Stored items
-=-=-

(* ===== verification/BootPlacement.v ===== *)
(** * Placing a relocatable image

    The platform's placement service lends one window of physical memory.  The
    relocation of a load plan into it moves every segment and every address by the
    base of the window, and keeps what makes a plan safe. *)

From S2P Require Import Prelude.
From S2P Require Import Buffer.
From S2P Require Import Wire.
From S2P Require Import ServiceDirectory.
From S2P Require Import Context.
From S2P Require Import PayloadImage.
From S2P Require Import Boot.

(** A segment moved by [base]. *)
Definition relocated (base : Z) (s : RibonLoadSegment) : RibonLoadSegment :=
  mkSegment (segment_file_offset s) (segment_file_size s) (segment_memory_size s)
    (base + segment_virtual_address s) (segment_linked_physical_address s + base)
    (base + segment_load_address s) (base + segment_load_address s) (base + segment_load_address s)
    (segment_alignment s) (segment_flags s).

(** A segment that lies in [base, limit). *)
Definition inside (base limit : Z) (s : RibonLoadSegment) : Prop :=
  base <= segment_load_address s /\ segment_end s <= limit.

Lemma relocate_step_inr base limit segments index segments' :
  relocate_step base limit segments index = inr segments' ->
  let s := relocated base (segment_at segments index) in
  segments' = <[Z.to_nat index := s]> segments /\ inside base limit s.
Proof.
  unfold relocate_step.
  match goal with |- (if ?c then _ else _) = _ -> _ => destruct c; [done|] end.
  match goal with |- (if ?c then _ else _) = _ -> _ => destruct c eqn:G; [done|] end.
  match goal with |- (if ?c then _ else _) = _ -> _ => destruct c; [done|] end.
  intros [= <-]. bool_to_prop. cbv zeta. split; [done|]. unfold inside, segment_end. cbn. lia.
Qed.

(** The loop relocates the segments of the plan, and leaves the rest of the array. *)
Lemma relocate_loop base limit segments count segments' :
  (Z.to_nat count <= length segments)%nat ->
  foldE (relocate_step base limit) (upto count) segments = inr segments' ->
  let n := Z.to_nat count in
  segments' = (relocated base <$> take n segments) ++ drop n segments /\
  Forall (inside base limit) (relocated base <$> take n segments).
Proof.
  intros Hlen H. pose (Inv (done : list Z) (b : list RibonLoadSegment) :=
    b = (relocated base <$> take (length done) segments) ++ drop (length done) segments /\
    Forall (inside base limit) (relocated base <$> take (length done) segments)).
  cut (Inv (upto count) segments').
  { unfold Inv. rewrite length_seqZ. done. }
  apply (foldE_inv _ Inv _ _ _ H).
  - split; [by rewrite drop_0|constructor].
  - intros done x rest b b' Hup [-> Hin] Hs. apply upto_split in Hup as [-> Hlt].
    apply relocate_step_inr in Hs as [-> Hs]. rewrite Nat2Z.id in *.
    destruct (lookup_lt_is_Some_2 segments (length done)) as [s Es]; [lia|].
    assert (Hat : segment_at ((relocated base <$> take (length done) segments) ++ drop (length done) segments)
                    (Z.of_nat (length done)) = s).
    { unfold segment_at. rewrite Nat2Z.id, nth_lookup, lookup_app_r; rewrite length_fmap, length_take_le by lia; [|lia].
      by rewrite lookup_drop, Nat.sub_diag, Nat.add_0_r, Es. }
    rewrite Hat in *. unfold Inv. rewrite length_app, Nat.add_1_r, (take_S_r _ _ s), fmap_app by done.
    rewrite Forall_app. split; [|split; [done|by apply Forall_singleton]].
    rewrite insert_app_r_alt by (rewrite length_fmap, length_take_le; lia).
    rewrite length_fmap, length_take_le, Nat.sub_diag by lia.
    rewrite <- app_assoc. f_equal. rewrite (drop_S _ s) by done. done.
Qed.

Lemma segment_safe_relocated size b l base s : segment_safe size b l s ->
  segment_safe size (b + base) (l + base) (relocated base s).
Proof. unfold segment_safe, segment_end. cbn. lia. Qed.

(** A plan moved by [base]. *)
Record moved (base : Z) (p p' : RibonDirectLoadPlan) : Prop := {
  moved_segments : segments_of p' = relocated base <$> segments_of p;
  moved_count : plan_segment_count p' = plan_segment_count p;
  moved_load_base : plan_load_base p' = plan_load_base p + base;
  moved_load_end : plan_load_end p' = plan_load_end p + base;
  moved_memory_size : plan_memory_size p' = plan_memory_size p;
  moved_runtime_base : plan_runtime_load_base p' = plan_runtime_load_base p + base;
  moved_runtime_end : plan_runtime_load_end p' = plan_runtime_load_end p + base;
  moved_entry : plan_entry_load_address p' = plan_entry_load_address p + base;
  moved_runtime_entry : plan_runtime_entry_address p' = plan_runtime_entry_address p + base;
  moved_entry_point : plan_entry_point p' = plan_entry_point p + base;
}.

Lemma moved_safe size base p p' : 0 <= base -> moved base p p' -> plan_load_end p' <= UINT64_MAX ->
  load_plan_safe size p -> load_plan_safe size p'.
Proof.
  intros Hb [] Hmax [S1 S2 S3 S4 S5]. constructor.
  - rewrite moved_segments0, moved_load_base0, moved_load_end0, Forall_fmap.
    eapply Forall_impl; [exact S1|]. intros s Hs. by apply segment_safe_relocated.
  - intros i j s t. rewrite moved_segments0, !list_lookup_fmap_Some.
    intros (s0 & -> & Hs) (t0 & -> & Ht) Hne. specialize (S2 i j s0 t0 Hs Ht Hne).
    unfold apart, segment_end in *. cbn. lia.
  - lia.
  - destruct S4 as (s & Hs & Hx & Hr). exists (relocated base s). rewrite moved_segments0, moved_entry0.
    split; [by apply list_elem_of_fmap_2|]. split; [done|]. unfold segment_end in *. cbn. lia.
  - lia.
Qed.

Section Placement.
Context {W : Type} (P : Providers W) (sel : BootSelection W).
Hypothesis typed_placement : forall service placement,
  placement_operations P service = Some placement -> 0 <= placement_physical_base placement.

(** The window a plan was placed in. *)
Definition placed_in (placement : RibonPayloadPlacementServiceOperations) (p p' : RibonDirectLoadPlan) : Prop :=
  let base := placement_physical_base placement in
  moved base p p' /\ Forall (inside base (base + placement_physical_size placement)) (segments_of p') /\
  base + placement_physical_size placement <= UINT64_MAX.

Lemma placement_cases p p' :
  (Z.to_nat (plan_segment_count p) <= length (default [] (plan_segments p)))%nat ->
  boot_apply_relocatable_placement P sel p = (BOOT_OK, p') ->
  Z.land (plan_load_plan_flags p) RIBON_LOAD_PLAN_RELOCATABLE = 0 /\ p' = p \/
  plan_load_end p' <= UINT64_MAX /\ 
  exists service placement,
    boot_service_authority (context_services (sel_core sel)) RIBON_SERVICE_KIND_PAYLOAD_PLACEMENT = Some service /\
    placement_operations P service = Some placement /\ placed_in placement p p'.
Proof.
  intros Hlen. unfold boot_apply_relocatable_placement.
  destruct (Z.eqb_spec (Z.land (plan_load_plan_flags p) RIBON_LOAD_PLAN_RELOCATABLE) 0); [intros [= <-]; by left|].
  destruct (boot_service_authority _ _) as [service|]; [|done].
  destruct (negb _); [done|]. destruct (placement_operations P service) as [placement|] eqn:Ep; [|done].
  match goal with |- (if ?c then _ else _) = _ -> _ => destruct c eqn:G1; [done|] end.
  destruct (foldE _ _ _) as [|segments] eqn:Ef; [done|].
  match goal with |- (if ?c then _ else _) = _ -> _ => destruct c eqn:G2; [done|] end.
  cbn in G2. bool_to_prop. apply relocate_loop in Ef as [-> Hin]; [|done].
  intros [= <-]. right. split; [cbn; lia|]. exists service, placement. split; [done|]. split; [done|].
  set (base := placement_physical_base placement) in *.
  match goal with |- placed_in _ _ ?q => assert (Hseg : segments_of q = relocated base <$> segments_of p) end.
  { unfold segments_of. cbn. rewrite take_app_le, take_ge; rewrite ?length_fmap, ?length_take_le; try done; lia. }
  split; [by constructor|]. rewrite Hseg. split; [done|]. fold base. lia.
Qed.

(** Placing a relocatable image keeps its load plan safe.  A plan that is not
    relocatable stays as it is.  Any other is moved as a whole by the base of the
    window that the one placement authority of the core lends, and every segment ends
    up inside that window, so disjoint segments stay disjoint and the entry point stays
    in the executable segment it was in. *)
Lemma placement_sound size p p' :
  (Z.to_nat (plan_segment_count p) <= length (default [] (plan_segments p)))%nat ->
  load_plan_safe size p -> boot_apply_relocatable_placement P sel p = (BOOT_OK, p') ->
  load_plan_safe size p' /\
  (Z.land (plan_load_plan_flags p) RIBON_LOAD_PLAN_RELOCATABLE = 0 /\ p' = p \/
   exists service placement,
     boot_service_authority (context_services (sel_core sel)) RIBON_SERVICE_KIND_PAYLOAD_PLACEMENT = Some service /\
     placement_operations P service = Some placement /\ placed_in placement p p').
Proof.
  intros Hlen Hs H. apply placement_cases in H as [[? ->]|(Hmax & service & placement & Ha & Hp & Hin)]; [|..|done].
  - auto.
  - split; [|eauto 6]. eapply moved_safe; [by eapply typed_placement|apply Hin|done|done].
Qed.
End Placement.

-=-=-

• Exercise brief
In the records above, find the line containing "eqn:G; [done|] end." and restate word for word every line from the first through that one.

• Response area
(* ===== verification/BootPlacement.v ===== *)
(** * Placing a relocatable image

    The platform's placement service lends one window of physical memory.  The
    relocation of a load plan into it moves every segment and every address by the
    base of the window, and keeps what makes a plan safe. *)

From S2P Require Import Prelude.
From S2P Require Import Buffer.
From S2P Require Import Wire.
From S2P Require Import ServiceDirectory.
From S2P Require Import Context.
From S2P Require Import PayloadImage.
From S2P Require Import Boot.

(** A segment moved by [base]. *)
Definition relocated (base : Z) (s : RibonLoadSegment) : RibonLoadSegment :=
  mkSegment (segment_file_offset s) (segment_file_size s) (segment_memory_size s)
    (base + segment_virtual_address s) (segment_linked_physical_address s + base)
    (base + segment_load_address s) (base + segment_load_address s) (base + segment_load_address s)
    (segment_alignment s) (segment_flags s).

(** A segment that lies in [base, limit). *)
Definition inside (base limit : Z) (s : RibonLoadSegment) : Prop :=
  base <= segment_load_address s /\ segment_end s <= limit.

Lemma relocate_step_inr base limit segments index segments' :
  relocate_step base limit segments index = inr segments' ->
  let s := relocated base (segment_at segments index) in
  segments' = <[Z.to_nat index := s]> segments /\ inside base limit s.
Proof.
  unfold relocate_step.
  match goal with |- (if ?c then _ else _) = _ -> _ => destruct c; [done|] end.
  match goal with |- (if ?c then _ else _) = _ -> _ => destruct c eqn:G; [done|] end.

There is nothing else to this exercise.